The Colorado Sun
- Type: Digital daily newspaper
- Format: On-line
- Owner: Founding journalists
- Editor: Dana Coffield
- Founded: 2018
- Language: English
- Headquarters: 2101 Arapahoe Street Third Floor Denver, CO 80205
- City: Denver
- Country: United States
- Website: coloradosun.com

= The Colorado Sun =

Online news outlet based in Denver, Colorado, US

The Colorado Sun is a nonprofit online news outlet based in Denver, Colorado. It launched on September 10, 2018, to provide long-form, in-depth coverage of news from all around Colorado. It was started with two years of funding from blockchain venture capitalists at Civil and from a Kickstarter campaign. The operation is now funded by reader support, through memberships, and from sponsorship and grant revenue. The Sun is an associate member of the Associated Press.

==History==
Ten former employees of The Denver Post started The Colorado Sun in response to multiple layoffs following acquisition of the Post by the hedge fund, Alden Global Capital. None of the founders of The Sun were laid off from The Post. They left on their own volition.

The Colorado Sun was initially started with a combination of financial and technical support from Civil, a blockchain platform for news organizations to independently found and run newsrooms, and from a Kickstarter campaign that more than doubled its initial goals. This combination provided The Colorado Sun with two years of initial funding, and a subsequent grant from Wend Ventures in late 2018 provided two years of funding for educational reporting.

The newspaper accepts advertising, and is supported through a combination of memberships, sponsorships, grants and donations.
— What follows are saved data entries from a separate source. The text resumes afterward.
(** ** The properties *)

(** Every tenant root lifecycle map is exact: its parser accepts a payload exactly
    when the payload is the encoding of a record within the map's rules (the mode and
    its previous root, generation arithmetic, the embedded self-grant present iff
    bootstrap with the hash of its bytes, the custodian set hash of a bootstrap, the
    variants of a grant, the activated generation as active pointer). *)
Theorem root_maps_exact sha256 :
  exact_map (TenantRootGenerationCreateV2.parse sha256)
    (TenantRootGenerationCreateV2.encode sha256)
    (record_ok (TenantRootGenerationCreateV2.put sha256) (TenantRootGenerationCreateV2.wf sha256))
  /\ exact_map (TenantRootGenerationCreatedV2.parse sha256) TenantRootGenerationCreatedV2.encode
    (record_ok TenantRootGenerationCreatedV2.put (TenantRootGenerationCreatedV2.wf sha256))
  /\ exact_map TenantRootGrantAckV2.parse TenantRootGrantAckV2.encode
    (record_ok TenantRootGrantAckV2.put TenantRootGrantAckV2.wf)
  /\ exact_map TenantRootGrantAckedV2.parse TenantRootGrantAckedV2.encode
    (record_ok TenantRootGrantAckedV2.put TenantRootGrantAckedV2.wf)
  /\ exact_map (TenantRootGrantCreateV2.parse sha256) (TenantRootGrantCreateV2.encode)
    (record_ok TenantRootGrantCreateV2.put (TenantRootGrantCreateV2.wf sha256))
  /\ exact_map TenantRootGrantCreatedV2.parse TenantRootGrantCreatedV2.encode
    (record_ok TenantRootGrantCreatedV2.put TenantRootGrantCreatedV2.wf)
  /\ exact_map TenantRootGrantRevokeV2.parse TenantRootGrantRevokeV2.encode
    (record_ok TenantRootGrantRevokeV2.put TenantRootGrantRevokeV2.wf)
  /\ exact_map TenantRootGrantRevokedV2.parse TenantRootGrantRevokedV2.encode
    (record_ok TenantRootGrantRevokedV2.put TenantRootGrantRevokedV2.wf)
  /\ exact_map TenantRootGenerationActivateV2.parse TenantRootGenerationActivateV2.encode
    (record_ok TenantRootGenerationActivateV2.put TenantRootGenerationActivateV2.wf)
  /\ exact_map TenantRootGenerationActivatedV2.parse TenantRootGenerationActivatedV2.encode
    (record_ok TenantRootGenerationActivatedV2.put TenantRootGenerationActivatedV2.wf).
Proof. split_and!; intros payload x; exact (wire_map_exact _ _ _ _ payload x). Qed.

(** The rule of root generations, on the target and the previous root of a create or
    activate map: a bootstrap is generation 0 with one custodian, a rotation targets
    the generation after the previous one under another key. *)
Definition root_generation_rule (target : RootGenerationTarget.t)
    (previous : option (bytes * Z)) : Prop :=
  match previous with
  | None => RootGenerationTarget.root_generation target = 0
            /\ RootGenerationTarget.required_custodian_grant_count target = 1
  | Some (key_id, generation) =>
      RootGenerationTarget.root_generation target = generation + 1
      /\ generation < U64_MAX /\ key_id <> RootGenerationTarget.root_key_id target
  end.

Definition mode_previous {B} (mode : RootGenerationMode.t B) : option (bytes * Z) :=
  match mode with
  | RootGenerationMode.Bootstrap _ => None
  | RootGenerationMode.Rotation key_id generation => Some (key_id, generation)
  end.

Definition previous_root (p : PreviousRoot.t) : bytes * Z :=
  (PreviousRoot.root_key_id p, PreviousRoot.root_generation p).

Lemma checked_succ_some n m : checked_add n 1 = Some m -> m = n + 1 /\ n < U64_MAX.
Proof. unfold checked_add. case_match; [|done]. intros [= <-]. lia. Qed.

Lemma self_grant_set sha256 target g :
  self_grant_set_wf sha256 target g = true ->
  RootGenerationTarget.required_custodian_grant_count target = 1
  /\ RootGenerationTarget.required_custodian_grant_set_hash target
     = domain_hash sha256 L_ROOT_CUSTODIAN_SET g.
Proof.
  unfold self_grant_set_wf. intros [Hc Hs]%andb_true_iff. apply bool_decide_eq_true in Hs.
  split; [lia|]. apply grant_set_hash_some in Hs as (_ & _ & ->).
  cbn. by rewrite app_nil_r.
Qed.

Lemma create_wf_rule sha256 x :
  TenantRootGenerationCreateV2.wf sha256 x = true ->
  root_generation_rule (TenantRootGenerationCreateV2.target x)
    (mode_previous (TenantRootGenerationCreateV2.mode x)).
Proof.
  unfold TenantRootGenerationCreateV2.wf. rewrite !andb_true_iff. intros [[_ Hm] Hg].
  destruct (TenantRootGenerationCreateV2.mode x) as [g|key generation];
    cbn [RootGenerationMode.wf TenantRootGenerationCreateV2.grant_wf] in Hm, Hg.
  - apply andb_true_iff in Hg as [_ [Hc _]%self_grant_set]. split; [lia|done].
  - rewrite !andb_true_iff, negb_true_iff, bool_decide_eq_true, bool_decide_eq_false in Hm.
    destruct Hm as [[_ [? ?]%checked_succ_some] ?]. by split_and!.
Qed.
In May 2021, The Colorado Sun and nonprofit organization The National Trust for Local News became joint owners of 24 local newspapers after acquiring them from the previous owners, Colorado Community Media. In November 2023, The Colorado Sun announced it would donate its ownership shares of those papers to The Trust because it was in the process of converting from a for-profit public benefit corporation to a nonprofit.

In November 2023, The Sun became an employee-directed nonprofit.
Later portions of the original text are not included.